Center for Human Genetics, Clemson University, Greenwood, SC, 29646, USA.
Commun Biol. 2025 May 12;8(1):736. doi: 10.1038/s42003-025-08168-8.
The administration of selective serotonin reuptake inhibitors (SSRIs) during pregnancy can increase the odds of congenital heart defects in babies. The present study aims to explore the toxic effects of SSRIs on the cardiac systems and the underlying mechanism. We apply human pluripotent stem cells to establish 2D-monolayer cardiomyocyte and 3D-cardiac organoid models to evaluate the effects of three SSRIs (fluoxetine, paroxetine, and sertraline) on cardiac development. We observe that SSRIs exposure inhibited ATP production and mitochondrial respiration and disrupted mitochondrial homeostasis and sarcomere structure in the differentiating cardiomyocytes, presenting high risks of dysfunction and abnormality of cardiomyocytes. Further analyses in the cardiac organoid model show that SSRIs not only reduce mitochondrial respiration and ATP production, but may also affect cardiac development and angiogenesis. Altogether, our study reveals that SSRIs induce mitochondrial dysfunction and sarcomeric disorganization in cardiomyocytes, implying their potential risk to the cardiac system.

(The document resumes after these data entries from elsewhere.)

(** Put a fresh, unreferenced entry into slot [i], on the block [p] it takes over or
    has just acquired. *)
Lemma store_put_entry btc es bs a a' eh eh' bh i e e' p blk blk' :
  store_wf btc es bs a eh bh -> es !! i = Some e -> countb (bound_to i) bs = 0 ->
  touched a a' p blk blk' -> kv_wf a' -> 0 <= p -> allocated blk' = true -> block_reference_count blk' = 0 ->
  e_valid e' = true -> e_physical_block_index e' = p -> e_reference_count e' = 0 ->
  1 <= e_token_count e' <= btc -> 0 <= e_first_token_index e' ->
  e_first_token_index e' + e_token_count e' <= U32_MAX ->
  (e_valid e = true /\ e_physical_block_index e = p) \/ (e_valid e = false /\ allocated blk = false) ->
  (exists fl, free_list (fun i' => e_reserved <$> <[i:=e']> es !! i') (free_entry (<[i:=e']> es)) NO_ENTRY eh' fl) ->
  store_wf btc (<[i:=e']> es) bs a' eh' bh.
Proof.
  intros Hwf He Hc Ht Ha Hp Hal Hrc Hv' Hp' Hr' Htc Hf0 Hfr Hcase Hfl.
  pose proof Hwf as [H1 H2 H3 H4 H5 H6 H7 H8 H9 H10].
  assert (forall j f, j <> i -> es !! j = Some f -> e_valid f = true -> e_physical_block_index f <> p) as Hdist.
  { intros j f Hj Hf Hfv Heq. destruct Hcase as [[Hve Hpe]|[_ Hfree]].
    - apply Hj. apply (H8 j i f e); congruence.
    - destruct (H7 j f Hf Hfv) as [_ (b&B1&B2&_) _ _ _]. rewrite Heq in B1.
      pose proof (to_lookup _ _ _ _ _ Ht). congruence. }
  split; rewrite ?length_insert; try done.
  - intros j f Hf Hfv. apply list_lookup_insert_Some in Hf as [(<-&<-&_)|[Hne Hf]].
    + split; [congruence| |congruence|done|done]. exists blk'. rewrite Hp'.
      split_and!; [by eapply touched_same|done|congruence].
    + eapply entry_ok_frame; [by apply H7|exact Ht|done|by eapply Hdist|done].
  - intros j k f g Hf Hg Hfv Hgv Heq.
    apply list_lookup_insert_Some in Hf as [(<-&<-&_)|[Hne Hf]];
      apply list_lookup_insert_Some in Hg as [(<-&<-&_)|[Hne' Hg]]; [done| | |by eapply H8].
    + exfalso. apply (Hdist k g (not_eq_sym Hne') Hg Hgv). congruence.
    + exfalso. apply (Hdist j f (not_eq_sym Hne) Hf Hfv). congruence.
  - intros k b Hb Hbv. destruct (H9 k b Hb Hbv) as (Hb0&f&Hf&Hfv&Hbo). split; [done|].
    exists f. rewrite list_lookup_insert_ne by (symmetry; by eapply unbound_slot). done.
  - intros j b Hb Hba. destruct (decide (j = Z.to_nat p)) as [->|Hj].
    + exists i, e'. rewrite (insert_same _ _ e) by done. split_and!; [done|done|lia].
    + pose proof (touched_other _ _ _ _ _ (Z.of_nat j) Ht Hp ltac:(lia) ltac:(lia)) as Ho.
      rewrite Nat2Z.id in Ho. rewrite Ho in Hb. destruct (H10 j b Hb Hba) as (k&f&Hf&Hfv&Hpf).
      exists k, f. rewrite list_lookup_insert_ne; [done|]. intros ->. simplify_eq.
      destruct Hcase as [[_ Hpe]|[Hve _]]; [lia|congruence].
Qed.

(** Free the unreferenced entry in slot [i] together with its block. *)
Lemma store_drop_entry btc es bs a a' eh bh i e blk blk' :
  store_wf btc es bs a eh bh -> es !! i = Some e -> e_valid e = true -> e_reference_count e = 0 ->
  touched a a' (e_physical_block_index e) blk blk' -> kv_wf a' -> allocated blk' = false ->
  store_wf btc (<[i := unallocated_entry <| e_reserved := eh |>]> es) bs a' (Z.of_nat i) bh.
Proof.
  intros Hwf He Hv Hr Ht Ha Hal. pose proof Hwf as [H1 H2 H3 H4 [fe Hfe] H6 H7 H8 H9 H10].
  destruct (H7 i e He Hv) as [P1 _ P3 _ _]. rewrite Hr in P3.
  set (e' := unallocated_entry <| e_reserved := eh |>).
  assert (forall j f, j <> i -> es !! j = Some f -> e_valid f = true ->
    e_physical_block_index f <> e_physical_block_index e) as Hdist.
  { intros j f Hj Hf Hfv Heq. apply Hj. by apply (H8 j i f e). }
  split; rewrite ?length_insert; try done.
  - exists (i :: fe). eapply free_list_push; [exact Hfe| | | |].
    + intros (x&Hx&?). congruence.
    + cbn beta. rewrite (insert_same _ _ e) by done. done.
    + intros j (x&Hx&Hxv). rewrite list_lookup_insert_ne; [done|]. intros ->. congruence.
    + intros j. unfold free_entry. destruct (decide (j = i)) as [->|Hne].
      * rewrite (insert_same _ _ e) by done. split; [by right|]. intros _. by exists e'.
      * rewrite list_lookup_insert_ne by done. naive_solver.
  - intros j f Hf Hfv. apply list_lookup_insert_Some in Hf as [(<-&<-&_)|[Hne Hf]]; [done|].
    eapply entry_ok_frame; [by apply H7|exact Ht|done|by eapply Hdist|done].
  - intros j k f g Hf Hg Hfv Hgv Heq.
    apply list_lookup_insert_Some in Hf as [(<-&<-&_)|[Hne Hf]]; [done|].
    apply list_lookup_insert_Some in Hg as [(<-&<-&_)|[Hne' Hg]]; [done|]. by eapply H8.
  - intros k b Hb Hbv. destruct (H9 k b Hb Hbv) as (Hb0&f&Hf&Hfv&Hbo). split; [done|].
    exists f. rewrite list_lookup_insert_ne by (symmetry; by eapply unbound_slot). done.
  - intros j b Hb Hba. destruct (decide (j = Z.to_nat (e_physical_block_index e))) as [->|Hj].
    + rewrite (touched_same _ _ _ _ _ Ht) in Hb. congruence.
    + pose proof (touched_other _ _ _ _ _ (Z.of_nat j) Ht P1 ltac:(lia) ltac:(lia)) as Ho.
      rewrite Nat2Z.id in Ho. rewrite Ho in Hb. destruct (H10 j b Hb Hba) as (k&f&Hf&Hfv&Hpf).
      exists k, f. rewrite list_lookup_insert_ne; [done|]. intros ->. simplify_eq. lia.
Qed.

孕期服用选择性5-羟色胺再摄取抑制剂(SSRI)会增加婴儿患先天性心脏缺陷的几率。本研究旨在探究SSRI对心脏系统的毒性作用及其潜在机制。我们应用人类多能干细胞建立二维单层心肌细胞和三维心脏类器官模型,以评估三种SSRI(氟西汀、帕罗西汀和舍曲林)对心脏发育的影响。我们观察到,暴露于SSRI会抑制分化中的心肌细胞的ATP生成和线粒体呼吸,破坏线粒体稳态和肌节结构,呈现出心肌细胞功能障碍和异常的高风险。在心脏类器官模型中的进一步分析表明,SSRI不仅会降低线粒体呼吸和ATP生成,还可能影响心脏发育和血管生成。总之,我们的研究表明,SSRI会诱导心肌细胞中的线粒体功能障碍和肌节紊乱,这意味着它们对心脏系统存在潜在风险。